A maioria dos governos africanos não entende a liberdade e a dinâmica do mercado. Em vez disso acreditam, ou fingem acreditar, em mitos associados a eles. Para os poucos que entendem, o que eles promovem é “crony capitalism”[1] – um sistema no qual o capital nacional é pouco mais do que uma gigantesca colméia pulsante de lobistas, burocratas, consultores, especuladores buscando renda fácil, e no qual empresas públicas foram vendidas in leilões corruptos fechados para “amigos do governo” em nome da liberalização.

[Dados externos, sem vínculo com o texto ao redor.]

(* ===== verification/TreeSpec.v ===== *)
(** * The name tree as a map from paths

    The namespace a tree stands for, and that creating and removing change it
    as a map does; the sizes of directories. *)

From S2P Require Import Prelude StdContainers Status PrefixTree.

(** ** Paths *)

Fixpoint comps (p : bytes) : list bytes :=
  match p with
  | [] => [[]]
  | c :: p =>
      if bool_decide (c = Byte.x2f) then [] :: comps p
      else match comps p with [] => [[c]] | s :: r => (c :: s) :: r end
  end.

Lemma splitPath_comps p :
  let '(b, s, r) := PrefixTree.splitPath p in
  (if b : bool then comps p = s :: comps r ∧ (length r < length p)%nat else comps p = [s]).
Proof.
  induction p as [|c p IH]; [done|]. cbn [PrefixTree.splitPath comps].
  destruct (bool_decide_reflect (c = Byte.x2f)); [split; [done|cbn; lia]|].
  destruct (PrefixTree.splitPath p) as [[[] s] r].
  - destruct IH as [-> ?]. split; [done|]. cbn. lia.
  - by rewrite IH.
Qed.

Lemma comps_not_nil p : comps p ≠ [].
Proof. destruct p as [|c p]; cbn; [done|]. case_match; [done|]. by destruct (comps p). Qed.

(** ** Walking down *)

Fixpoint walk (h : heap) (l : Z) (cs : list bytes) : option Z :=
  match cs with
  | [] => Some l
  | c :: cs => if IsDir (nd h l) then om_find c (list_ (nd h l)) ≫= λ x, walk h x cs else None
  end.

Lemma walk_app h l p q : walk h l (p ++ q) = walk h l p ≫= λ x, walk h x q.
Proof.
  revert l. induction p as [|c p IH]; intros l; [done|]. cbn.
  destruct (IsDir _); [|done]. destruct (om_find _ _); cbn; [apply IH|done].
Qed.

(** What an entry of the tree is. *)
Definition entry (n : node) : bool * Z := (IsDir n, ino_ n).
Definition namespace (s : PrefixTree.t) (cs : list bytes) : option (bool * Z) :=
  (λ x, entry (nd (PrefixTree.nodes s) x)) <$> walk (PrefixTree.nodes s) (PrefixTree.root_ s) cs.

(** A tree: sets are ordered by the paths of their nodes, a node is reached by
    one path only, what is not reached is empty. *)
Record wf (h : heap) (r : Z) : Prop := {
  wf_root : is_Some (h !! r);
  wf_root_dir : IsDir (nd h r) = true;
  wf_ordered l : ordered (list_ (nd h l));
  wf_child l c x : (c, x) ∈ list_ (nd h l) → is_Some (h !! x) ∧ path_ (nd h x) = c;
  wf_inj p q l : walk h r p = Some l → walk h r q = Some l → p = q;
  wf_reach l c x : (c, x) ∈ list_ (nd h l) → IsDir (nd h l) = true ∧ ∃ p, walk h r p = Some l }.

Lemma nd_insert h l n l' : nd (<[l := n]> h) l' = if decide (l = l') then n else nd h l'.
Proof. unfold nd. rewrite lookup_insert. by case_decide. Qed.

Lemma nd_upd f h l l' : is_Some (h !! l) → nd (upd f l h) l' = if decide (l = l') then f (nd h l) else nd h l'.
Proof.
  intros [n Hn]. unfold nd, upd. case_decide; [subst|by rewrite lookup_alter_ne].
  by rewrite lookup_alter_eq, Hn.
Qed.

Lemma upd_some f h l l' : is_Some (upd f l h !! l') ↔ is_Some (h !! l').
Proof. unfold upd. destruct (decide (l = l')) as [->|]; [|by rewrite lookup_alter_ne].
  rewrite lookup_alter_eq. apply fmap_is_Some. Qed.

Lemma om_find_in k (v : Z) (m : list (bytes * Z)) : om_find k m = Some v → (k, v) ∈ m.
Proof. intros H. apply om_find_Some in H as (k' & Hin & E%same_eq). by subst. Qed.

Section tree.
Context (h : heap) (r : Z) (W : wf h r).

Lemma walk_some p l : walk h r p = Some l → is_Some (h !! l).
Proof.
  induction p as [|c p IH] using rev_ind; [intros [= <-]; apply (wf_root _ _ W)|].
  rewrite walk_app. destruct (walk h r p) as [x|]; [|done]. cbn.
  destruct (IsDir _); [|done]. destruct (om_find c _) as [y|] eqn:E; [|done]. cbn. intros [= <-].
  by apply om_find_in, (wf_child _ _ W) in E as [? _].
Qed.

Lemma walk_child p l c x : walk h r p = Some l → (c, x) ∈ list_ (nd h l) → walk h r (p ++ [c]) = Some x.
Proof.
  intros Hp Hx. rewrite walk_app, Hp. cbn. destruct (wf_reach _ _ W _ _ _ Hx) as [-> _].
  by rewrite (om_find_elem c x _ (wf_ordered _ _ W l) Hx).
Qed.

(** The parent of a node is unique. *)
Lemma parent_unique p l c x l' c' :
  walk h r p = Some l → (c, x) ∈ list_ (nd h l) → (c', x) ∈ list_ (nd h l') → l' = l.
Proof.
  intros Hp Hx Hx'. destruct (wf_reach _ _ W _ _ _ Hx') as [_ [p' Hp']].
  pose proof (walk_child _ _ _ _ Hp Hx) as H1. pose proof (walk_child _ _ _ _ Hp' Hx') as H2.
  apply (wf_inj _ _ W _ _ _ H1) in H2. apply app_inj_tail in H2 as [<- _]. congruence.
Qed.

Lemma root_no_parent c l : (c, r) ∉ list_ (nd h l).
Proof.
  intros Hx. destruct (wf_reach _ _ W _ _ _ Hx) as [_ [p Hp]].
  pose proof (walk_child _ _ _ _ Hp Hx) as H1.
  assert (walk h r [] = Some r) as H0 by done. pose proof (wf_inj _ _ W _ _ _ H1 H0). by destruct p.
Qed.

(** A path is no longer than the number of nodes. *)
Lemma walk_short p l : walk h r p = Some l → (length p < size h)%nat.
Proof.
  intros Hp. set (ps := (λ i, take i p) <$> seq 0 (S (length p))).
  assert (Hps : ∀ q, q ∈ ps → ∃ x, walk h r q = Some x).
  { intros q (i & -> & _)%list_elem_of_fmap. rewrite <- (take_drop i p), walk_app in Hp.
    destruct (walk h r (take i p)); [eauto|done]. }
  assert (Hnd : NoDup ((λ q, default 0 (walk h r q)) <$> ps)).
  { apply NoDup_fmap_2_strong.
    - intros q q' Hq Hq' E. destruct (Hps q Hq) as [x Hx], (Hps q' Hq') as [x' Hx'].
      rewrite Hx, Hx' in E. cbn in E. subst. by eapply (wf_inj _ _ W).
    - unfold ps. apply NoDup_fmap_2_strong; [|apply NoDup_seq].
      intros i j Hi Hj E. apply elem_of_seq in Hi, Hj. apply (f_equal length) in E. rewrite !length_take in E. lia. }
  rewrite <- size_dom.
  assert (length ((λ q, default 0 (walk h r q)) <$> ps) = S (length p)) as Hl
    by (unfold ps; by rewrite !length_fmap, length_seq).
  rewrite <- (size_list_to_set (C := gset Z) _ Hnd) in Hl.
  set (vs := (λ q, default 0 (walk h r q)) <$> ps) in *.
  enough (size (list_to_set vs : gset Z) ≤ size (dom h))%nat by lia.
  apply subseteq_size. intros y Hy. apply elem_of_list_to_set, list_elem_of_fmap in Hy as (q & -> & Hq).
  destruct (Hps q Hq) as [x Hx]. rewrite Hx. cbn. apply elem_of_dom. by eapply walk_some.
Qed.
End tree.

(** ** Changes that leave the tree as it is *)

Definition shape (n : node) : bytes * Z * bool * list (bytes * Z) := (path_ n, ino_ n, IsDir n, list_ n).
Definition same_shape (h h' : heap) : Prop :=
  (∀ l, is_Some (h' !! l) ↔ is_Some (h !! l)) ∧ ∀ l, shape (nd h' l) = shape (nd h l).

Lemma same_shape_refl h : same_shape h h.
Proof. done. Qed.
Lemma same_shape_trans h1 h2 h3 : same_shape h1 h2 → same_shape h2 h3 → same_shape h1 h3.
Proof. intros [D1 S1] [D2 S2]. split; intros l; [by rewrite D2|by rewrite S2]. Qed.

Lemma upd_shape f h l : (∀ n, shape (f n) = shape n) → same_shape h (upd f l h).
Proof.
  intros Hf. split; intros l'; [apply upd_some|]. unfold nd, upd.
  destruct (decide (l = l')) as [<-|]; [|by rewrite lookup_alter_ne].
  rewrite lookup_alter_eq. destruct (h !! l); [apply Hf|done].
Qed.

Lemma walk_shape h h' l p : same_shape h h' → walk h' l p = walk h l p.
Proof.
  intros [_ S]. revert l. induction p as [|c p IH]; intros l; [done|]. cbn.
  specialize (S l). unfold shape in S. injection S as _ _ -> ->.
  destruct (IsDir _); [|done]. destruct (om_find _ _); [apply IH|done].
Qed.

Lemma wf_shape h h' r : same_shape h h' → wf h r → wf h' r.
Proof.
  intros S W. pose proof S as [D E].
  assert (El : ∀ l, list_ (nd h' l) = list_ (nd h l)) by (intros l; specialize (E l); unfold shape in E; congruence).
  assert (Ed : ∀ l, IsDir (nd h' l) = IsDir (nd h l)) by (intros l; specialize (E l); unfold shape in E; congruence).
  assert (Ep : ∀ l, path_ (nd h' l) = path_ (nd h l)) by (intros l; specialize (E l); unfold shape in E; congruence).
  destruct W. split; intros *; rewrite ?D, ?El, ?Ed, ?Ep, ?(walk_shape h h' _ _ S); eauto.
  intros Hx. destruct (wf_reach0 _ _ _ Hx) as [? [p ?]]. split; [done|]. exists p. by rewrite (walk_shape h h').
Qed.

Lemma same_shape_dir h h' l : same_shape h h' → IsDir (nd h' l) = IsDir (nd h l).
Proof. intros [_ E]. specialize (E l). unfold shape in E. congruence. Qed.
Lemma same_shape_list h h' l : same_shape h h' → list_ (nd h' l) = list_ (nd h l).
Proof. intros [_ E]. specialize (E l). unfold shape in E. congruence. Qed.
Lemma same_shape_entry h h' l : same_shape h h' → entry (nd h' l) = entry (nd h l).
Proof. intros [_ E]. specialize (E l). unfold shape, entry in *. congruence. Qed.

Lemma pushUp_shape h l : same_shape h (PrefixTree.pushUp h l).
Proof. by apply upd_shape. Qed.
Lemma SetDomainId_shape d h l : same_shape h (upd (SetDomainId d) l h).
Proof. by apply upd_shape. Qed.

(** Walks of the whole tree end: below a node there are no paths longer than
    the fuel. *)
Definition shallow (h : heap) (n : nat) (l : Z) : Prop := ∀ p x, walk h l p = Some x → (length p < n)%nat.

Lemma shallow_child h n l c x :
  ordered (list_ (nd h l)) → IsDir (nd h l) = true → (c, x) ∈ list_ (nd h l) → shallow h (S n) l → shallow h n x.
Proof.
  intros Ho Hd Hx H p y Hp. specialize (H (c :: p) y). cbn in H.
  rewrite Hd, (om_find_elem c x _ Ho Hx) in H. specialize (H Hp). cbn in H. lia.
Qed.

Lemma elem_of_GetList h l x : x ∈ GetList (nd h l) → IsDir (nd h l) = true ∧ ∃ c, (c, x) ∈ list_ (nd h l).
Proof.
  unfold GetList. destruct (IsDir _); [|set_solver].
  intros ([c y] & -> & Hx)%list_elem_of_fmap. split; [done|]. by exists c.
Qed.

Lemma doGetNear_total h r n l target rev kv :
  wf h r → shallow h n l → ∃ res, PrefixTree.doGetNearByDomainID n h l target rev kv = Done res.
Proof.
  intros W. revert l kv. induction n as [|n IH]; intros l kv Hs.
  { specialize (Hs [] l eq_refl). cbn in Hs. lia. }
  cbn [PrefixTree.doGetNearByDomainID]. destruct (l =? target); [by eexists|].
  destruct (negb _); [by eexists|].
  assert (Hall : ∀ x, x ∈ (if rev then reverse (GetList (nd h l)) else GetList (nd h l)) → shallow h n x).
  { intros x Hx. assert (x ∈ GetList (nd h l)) as [Hd [c Hc]]%elem_of_GetList
      by (destruct rev; [rewrite elem_of_reverse in Hx|]; exact Hx).
    eapply shallow_child; eauto. by eapply wf_ordered. }
  revert kv. induction (if rev then _ else _) as [|x cs IHc]; intros kv; [by eexists|].
  destruct (IH x kv) as [[[] kv'] ->]; [apply Hall; set_solver| |by eexists].
  rewrite bind_Done. apply IHc. intros y ?. apply Hall. set_solver.
Qed.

Para as pessoas da África, globalização significou pouco mais do que seus “líderes” indo para conferências – às custas delas – em outros países. Enquanto escrevo este artigo, há uma notícia anunciando que um novo país, “Azawad”, acabou de separar-se do Mali; Mugabe do Zimbábue está com um novo modelo de nacionalização, expropriando negócios privados apesar do espantoso crescimento negativo e da inflação bilionária que o país registrou nos últimos anos; Boko Haram – uma seita islâmica radical – está ameaçando a unidade da Nigéria com bombas explodindo quase que semanalmente na parte norte da Nigéria; O norte e o sul do Sudão estiveram brigando pelo Heiglig, uma região rica em petróleo. Estas são realidades decepcionantes que ameaçam a liberdade na África.

Por todo o continente africano praticamente não há um país sem problemas de violação da liberdade individual, dos direitos de propriedade e da liberdade econômica, como resultado de governos despóticos.

Hoje, o despotismo se tornou a gangrena do continente africano. George Ayittey em seu mais recente livro entitulado Defeating Dictators: Fighting Tyranny in Africa and around the World (2011)[2], ele observa que “ditadores modernos vem em diferentes matizes; raças, cores de pele e religiões, e eles professam várias ideologias”. Não obstante, déspotas tem muito em comum: eles são líderes que não são escolhidos pelo seu povo e, portanto, não representam as suas aspirações. Conforme a oposição se levanta contra eles, eles refinam suas táticas e aprendem novos truques numa tentativa de deter a maré de forças pró-democracia.

Os homens deveriam buscar sua liberdade, lembrando que qualquer coisa menor do que isso coloca sua sobrevivência debaixo dos sentimentos emocionais de homens que nunca se permitiram conhecer a essência da liberdade. Por isso para vencer a batalha pela liberdade na África, devemos começar por liberdade intelectual. O intelecto começa com o conhecimento da Verdade. A Liberdade do invidíduo é um pré-requisito da Liberdade do Estado.

[1]Nota do Tradutor: capitalismo de compadrio, capitalismo estatal, coronelismo, corporativismo. O termo crony capitalism descreve um sistema pretensamente capitalista, mas onde não há real liberdade de mercado porque o governo interfere privilegiando certas empresas, cartéis e oligopólios. Mais ou menos como o que acontece aqui no Brasil com a tal da ‘parceria público-privado’ e o capitalismo estatal.

[2] Nota do Tradutor: Defendendo Ditadores: Combatendo a Tirania na África e no Mundo.